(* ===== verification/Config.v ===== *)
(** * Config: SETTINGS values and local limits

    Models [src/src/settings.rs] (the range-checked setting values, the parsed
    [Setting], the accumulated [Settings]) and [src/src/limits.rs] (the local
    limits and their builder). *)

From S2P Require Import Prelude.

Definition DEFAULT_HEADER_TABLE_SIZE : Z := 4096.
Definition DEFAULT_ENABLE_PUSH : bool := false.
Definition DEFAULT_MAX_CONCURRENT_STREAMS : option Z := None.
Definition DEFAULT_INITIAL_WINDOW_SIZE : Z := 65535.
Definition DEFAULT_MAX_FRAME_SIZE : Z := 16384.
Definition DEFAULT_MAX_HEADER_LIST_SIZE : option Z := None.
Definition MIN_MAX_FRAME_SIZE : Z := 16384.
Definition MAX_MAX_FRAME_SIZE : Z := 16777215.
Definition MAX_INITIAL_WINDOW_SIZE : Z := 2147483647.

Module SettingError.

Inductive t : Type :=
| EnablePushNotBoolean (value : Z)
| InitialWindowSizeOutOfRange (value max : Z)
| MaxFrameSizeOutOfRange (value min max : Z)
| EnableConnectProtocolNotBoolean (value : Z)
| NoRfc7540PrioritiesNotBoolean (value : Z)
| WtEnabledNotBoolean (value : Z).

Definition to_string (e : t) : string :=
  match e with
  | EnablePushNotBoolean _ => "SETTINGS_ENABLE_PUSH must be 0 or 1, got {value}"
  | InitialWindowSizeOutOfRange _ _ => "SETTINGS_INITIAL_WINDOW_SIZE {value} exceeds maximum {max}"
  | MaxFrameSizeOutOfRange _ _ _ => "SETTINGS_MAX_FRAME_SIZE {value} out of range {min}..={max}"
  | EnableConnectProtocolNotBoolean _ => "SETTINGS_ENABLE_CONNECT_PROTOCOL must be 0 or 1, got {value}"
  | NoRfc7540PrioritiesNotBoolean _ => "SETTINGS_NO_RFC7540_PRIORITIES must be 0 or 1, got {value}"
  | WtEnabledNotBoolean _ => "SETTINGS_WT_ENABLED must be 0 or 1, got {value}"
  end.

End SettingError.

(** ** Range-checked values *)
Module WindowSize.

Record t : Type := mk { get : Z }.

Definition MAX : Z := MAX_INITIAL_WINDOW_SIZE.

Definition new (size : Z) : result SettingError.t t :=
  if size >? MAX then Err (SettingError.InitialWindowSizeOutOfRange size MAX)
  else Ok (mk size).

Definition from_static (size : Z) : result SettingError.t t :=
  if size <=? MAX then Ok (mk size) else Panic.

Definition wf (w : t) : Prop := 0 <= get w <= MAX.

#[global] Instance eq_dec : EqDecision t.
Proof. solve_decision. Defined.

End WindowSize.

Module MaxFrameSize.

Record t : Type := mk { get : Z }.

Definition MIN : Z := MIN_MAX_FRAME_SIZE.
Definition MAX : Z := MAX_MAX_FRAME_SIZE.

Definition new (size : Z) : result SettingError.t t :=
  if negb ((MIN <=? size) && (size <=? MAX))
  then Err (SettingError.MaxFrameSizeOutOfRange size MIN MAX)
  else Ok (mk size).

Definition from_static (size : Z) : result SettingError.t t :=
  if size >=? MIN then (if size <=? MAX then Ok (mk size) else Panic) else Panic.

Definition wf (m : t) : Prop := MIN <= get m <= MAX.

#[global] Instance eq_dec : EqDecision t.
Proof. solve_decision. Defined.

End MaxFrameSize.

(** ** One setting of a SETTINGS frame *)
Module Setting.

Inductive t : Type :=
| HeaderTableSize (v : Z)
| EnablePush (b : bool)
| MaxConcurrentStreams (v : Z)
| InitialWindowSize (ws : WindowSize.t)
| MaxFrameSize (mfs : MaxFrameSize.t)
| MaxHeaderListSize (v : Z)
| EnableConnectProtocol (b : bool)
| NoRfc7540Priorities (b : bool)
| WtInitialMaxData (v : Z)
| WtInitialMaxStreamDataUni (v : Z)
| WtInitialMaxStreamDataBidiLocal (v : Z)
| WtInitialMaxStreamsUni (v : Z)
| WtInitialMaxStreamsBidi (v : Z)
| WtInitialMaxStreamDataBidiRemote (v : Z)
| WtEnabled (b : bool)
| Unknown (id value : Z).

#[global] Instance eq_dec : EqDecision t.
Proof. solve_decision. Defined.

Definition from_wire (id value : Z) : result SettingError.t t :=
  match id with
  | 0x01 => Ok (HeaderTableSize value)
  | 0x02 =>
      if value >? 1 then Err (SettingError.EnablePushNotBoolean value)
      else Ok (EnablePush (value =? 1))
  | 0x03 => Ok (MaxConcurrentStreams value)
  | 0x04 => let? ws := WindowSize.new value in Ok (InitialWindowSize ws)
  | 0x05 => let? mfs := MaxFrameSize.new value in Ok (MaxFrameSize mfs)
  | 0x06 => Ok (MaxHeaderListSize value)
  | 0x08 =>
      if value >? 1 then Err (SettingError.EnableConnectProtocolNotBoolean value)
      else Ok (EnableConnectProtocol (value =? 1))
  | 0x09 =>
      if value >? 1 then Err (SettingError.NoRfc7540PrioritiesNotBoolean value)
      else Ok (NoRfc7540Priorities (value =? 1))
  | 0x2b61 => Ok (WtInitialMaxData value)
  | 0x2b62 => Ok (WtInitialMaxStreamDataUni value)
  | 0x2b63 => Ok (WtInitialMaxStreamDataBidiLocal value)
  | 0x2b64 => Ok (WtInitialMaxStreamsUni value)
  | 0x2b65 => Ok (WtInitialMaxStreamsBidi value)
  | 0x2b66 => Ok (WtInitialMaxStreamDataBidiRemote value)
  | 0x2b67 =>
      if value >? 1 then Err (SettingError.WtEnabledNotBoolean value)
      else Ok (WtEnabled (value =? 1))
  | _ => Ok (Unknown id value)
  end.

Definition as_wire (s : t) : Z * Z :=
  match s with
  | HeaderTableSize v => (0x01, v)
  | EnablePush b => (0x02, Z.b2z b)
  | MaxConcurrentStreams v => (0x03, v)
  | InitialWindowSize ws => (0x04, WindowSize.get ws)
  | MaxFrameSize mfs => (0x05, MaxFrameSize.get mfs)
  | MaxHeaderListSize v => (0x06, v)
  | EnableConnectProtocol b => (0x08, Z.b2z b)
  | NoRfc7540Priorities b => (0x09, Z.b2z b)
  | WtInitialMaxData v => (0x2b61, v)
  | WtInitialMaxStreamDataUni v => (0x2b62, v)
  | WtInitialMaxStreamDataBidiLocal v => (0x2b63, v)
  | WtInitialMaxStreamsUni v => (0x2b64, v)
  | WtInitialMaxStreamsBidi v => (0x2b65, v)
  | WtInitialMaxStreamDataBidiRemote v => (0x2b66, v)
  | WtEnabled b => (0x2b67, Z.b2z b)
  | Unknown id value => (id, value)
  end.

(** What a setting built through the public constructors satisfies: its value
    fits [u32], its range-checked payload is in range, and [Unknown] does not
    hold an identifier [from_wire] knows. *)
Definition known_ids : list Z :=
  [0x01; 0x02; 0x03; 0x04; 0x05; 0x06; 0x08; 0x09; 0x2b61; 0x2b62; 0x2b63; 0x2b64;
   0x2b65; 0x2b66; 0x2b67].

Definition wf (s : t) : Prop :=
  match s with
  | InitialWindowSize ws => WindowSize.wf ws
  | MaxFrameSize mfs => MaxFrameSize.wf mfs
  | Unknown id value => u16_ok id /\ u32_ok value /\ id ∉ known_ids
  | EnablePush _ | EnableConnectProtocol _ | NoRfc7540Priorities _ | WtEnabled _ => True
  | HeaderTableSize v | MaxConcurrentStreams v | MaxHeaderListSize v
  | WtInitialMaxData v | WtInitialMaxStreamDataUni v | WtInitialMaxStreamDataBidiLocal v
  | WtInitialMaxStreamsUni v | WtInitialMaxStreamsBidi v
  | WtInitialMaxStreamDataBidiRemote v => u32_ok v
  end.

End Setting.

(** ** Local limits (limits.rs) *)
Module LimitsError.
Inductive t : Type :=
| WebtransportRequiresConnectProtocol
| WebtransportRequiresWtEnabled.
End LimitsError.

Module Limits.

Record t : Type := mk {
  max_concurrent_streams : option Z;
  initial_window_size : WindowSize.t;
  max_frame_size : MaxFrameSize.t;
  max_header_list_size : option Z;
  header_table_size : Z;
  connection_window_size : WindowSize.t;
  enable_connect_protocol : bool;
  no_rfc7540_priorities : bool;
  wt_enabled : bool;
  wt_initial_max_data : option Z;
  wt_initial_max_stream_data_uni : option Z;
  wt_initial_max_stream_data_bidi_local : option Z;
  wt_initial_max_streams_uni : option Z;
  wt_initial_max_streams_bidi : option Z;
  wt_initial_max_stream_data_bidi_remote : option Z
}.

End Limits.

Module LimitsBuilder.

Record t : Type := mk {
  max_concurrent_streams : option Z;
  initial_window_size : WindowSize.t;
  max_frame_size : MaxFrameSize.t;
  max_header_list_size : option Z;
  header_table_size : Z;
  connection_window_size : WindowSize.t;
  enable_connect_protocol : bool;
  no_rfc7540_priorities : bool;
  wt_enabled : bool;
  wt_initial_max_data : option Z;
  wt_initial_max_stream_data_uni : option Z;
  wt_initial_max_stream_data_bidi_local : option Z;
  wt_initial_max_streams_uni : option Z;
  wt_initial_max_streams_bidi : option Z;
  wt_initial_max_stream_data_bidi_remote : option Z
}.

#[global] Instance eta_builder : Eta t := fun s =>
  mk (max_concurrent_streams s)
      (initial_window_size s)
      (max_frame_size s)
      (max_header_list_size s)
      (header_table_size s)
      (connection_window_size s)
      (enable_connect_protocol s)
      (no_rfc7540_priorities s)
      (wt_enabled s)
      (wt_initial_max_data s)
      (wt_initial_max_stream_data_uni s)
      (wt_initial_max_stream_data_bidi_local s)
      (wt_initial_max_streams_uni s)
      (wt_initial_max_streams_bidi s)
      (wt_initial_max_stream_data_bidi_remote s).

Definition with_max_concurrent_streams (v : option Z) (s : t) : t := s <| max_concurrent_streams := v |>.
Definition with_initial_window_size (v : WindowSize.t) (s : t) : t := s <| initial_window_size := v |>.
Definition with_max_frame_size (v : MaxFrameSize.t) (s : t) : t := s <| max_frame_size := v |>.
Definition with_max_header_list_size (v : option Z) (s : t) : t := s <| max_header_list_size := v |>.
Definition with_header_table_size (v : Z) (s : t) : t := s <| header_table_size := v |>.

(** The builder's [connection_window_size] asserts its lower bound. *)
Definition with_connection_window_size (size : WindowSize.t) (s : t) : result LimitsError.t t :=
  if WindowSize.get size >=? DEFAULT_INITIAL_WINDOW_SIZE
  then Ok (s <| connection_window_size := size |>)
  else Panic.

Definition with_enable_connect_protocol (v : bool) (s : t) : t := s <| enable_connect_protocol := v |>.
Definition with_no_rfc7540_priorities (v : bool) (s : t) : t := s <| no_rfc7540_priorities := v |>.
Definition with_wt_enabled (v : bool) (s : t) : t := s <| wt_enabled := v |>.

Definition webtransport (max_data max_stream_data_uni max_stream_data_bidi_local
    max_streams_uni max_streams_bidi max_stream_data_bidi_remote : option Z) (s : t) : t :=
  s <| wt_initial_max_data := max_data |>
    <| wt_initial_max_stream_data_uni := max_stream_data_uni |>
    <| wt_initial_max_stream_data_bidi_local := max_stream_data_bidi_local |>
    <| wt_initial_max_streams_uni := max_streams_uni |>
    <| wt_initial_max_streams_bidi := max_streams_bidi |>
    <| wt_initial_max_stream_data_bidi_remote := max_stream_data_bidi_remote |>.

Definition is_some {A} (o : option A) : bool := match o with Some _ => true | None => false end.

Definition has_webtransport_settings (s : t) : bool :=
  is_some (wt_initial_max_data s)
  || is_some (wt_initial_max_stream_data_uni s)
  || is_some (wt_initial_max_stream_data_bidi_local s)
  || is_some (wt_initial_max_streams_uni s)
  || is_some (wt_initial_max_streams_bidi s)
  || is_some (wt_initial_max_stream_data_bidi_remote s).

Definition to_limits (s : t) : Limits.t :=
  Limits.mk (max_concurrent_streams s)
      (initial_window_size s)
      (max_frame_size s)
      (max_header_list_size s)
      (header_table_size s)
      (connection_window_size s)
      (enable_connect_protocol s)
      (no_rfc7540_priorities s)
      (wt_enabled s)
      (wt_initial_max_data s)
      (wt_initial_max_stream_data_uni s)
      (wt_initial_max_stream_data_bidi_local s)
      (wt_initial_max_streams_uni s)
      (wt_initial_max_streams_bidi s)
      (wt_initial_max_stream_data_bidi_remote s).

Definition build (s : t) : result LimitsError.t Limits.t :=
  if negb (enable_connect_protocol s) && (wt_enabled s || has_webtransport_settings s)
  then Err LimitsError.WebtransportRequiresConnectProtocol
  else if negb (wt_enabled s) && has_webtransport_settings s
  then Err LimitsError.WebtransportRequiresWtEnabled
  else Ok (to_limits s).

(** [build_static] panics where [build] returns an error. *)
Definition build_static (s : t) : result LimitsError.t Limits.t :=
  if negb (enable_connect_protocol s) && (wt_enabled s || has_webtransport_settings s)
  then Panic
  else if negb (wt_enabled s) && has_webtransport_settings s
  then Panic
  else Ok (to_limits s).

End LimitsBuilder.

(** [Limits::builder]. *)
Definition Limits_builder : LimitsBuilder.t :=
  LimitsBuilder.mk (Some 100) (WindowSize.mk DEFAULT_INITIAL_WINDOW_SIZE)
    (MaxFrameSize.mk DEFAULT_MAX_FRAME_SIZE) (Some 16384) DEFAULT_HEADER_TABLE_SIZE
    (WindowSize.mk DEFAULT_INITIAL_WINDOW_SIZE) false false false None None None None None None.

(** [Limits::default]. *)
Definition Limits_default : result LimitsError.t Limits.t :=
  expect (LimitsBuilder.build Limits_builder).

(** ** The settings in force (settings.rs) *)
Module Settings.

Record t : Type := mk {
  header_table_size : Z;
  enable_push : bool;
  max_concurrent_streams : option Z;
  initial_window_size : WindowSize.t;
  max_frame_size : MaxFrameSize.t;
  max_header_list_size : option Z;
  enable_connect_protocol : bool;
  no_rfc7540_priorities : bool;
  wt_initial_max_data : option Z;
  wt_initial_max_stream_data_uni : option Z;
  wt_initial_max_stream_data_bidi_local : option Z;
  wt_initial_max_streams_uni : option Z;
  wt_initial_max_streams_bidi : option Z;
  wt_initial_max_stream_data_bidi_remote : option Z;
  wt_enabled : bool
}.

_YOUR INSTRUCTIONS_.
Copy out the entries exactly. Begin at the first line and end with the line that has "InitialWindowSizeOutOfRange _ _".

_SOLUTION TO THE EXERCISE_.
(* ===== verification/Config.v ===== *)
(** * Config: SETTINGS values and local limits

    Models [src/src/settings.rs] (the range-checked setting values, the parsed
    [Setting], the accumulated [Settings]) and [src/src/limits.rs] (the local
    limits and their builder). *)

From S2P Require Import Prelude.

Definition DEFAULT_HEADER_TABLE_SIZE : Z := 4096.
Definition DEFAULT_ENABLE_PUSH : bool := false.
Definition DEFAULT_MAX_CONCURRENT_STREAMS : option Z := None.
Definition DEFAULT_INITIAL_WINDOW_SIZE : Z := 65535.
Definition DEFAULT_MAX_FRAME_SIZE : Z := 16384.
Definition DEFAULT_MAX_HEADER_LIST_SIZE : option Z := None.
Definition MIN_MAX_FRAME_SIZE : Z := 16384.
Definition MAX_MAX_FRAME_SIZE : Z := 16777215.
Definition MAX_INITIAL_WINDOW_SIZE : Z := 2147483647.

Module SettingError.

Inductive t : Type :=
| EnablePushNotBoolean (value : Z)
| InitialWindowSizeOutOfRange (value max : Z)
| MaxFrameSizeOutOfRange (value min max : Z)
| EnableConnectProtocolNotBoolean (value : Z)
| NoRfc7540PrioritiesNotBoolean (value : Z)
| WtEnabledNotBoolean (value : Z).

Definition to_string (e : t) : string :=
  match e with
  | EnablePushNotBoolean _ => "SETTINGS_ENABLE_PUSH must be 0 or 1, got {value}"
  | InitialWindowSizeOutOfRange _ _ => "SETTINGS_INITIAL_WINDOW_SIZE {value} exceeds maximum {max}"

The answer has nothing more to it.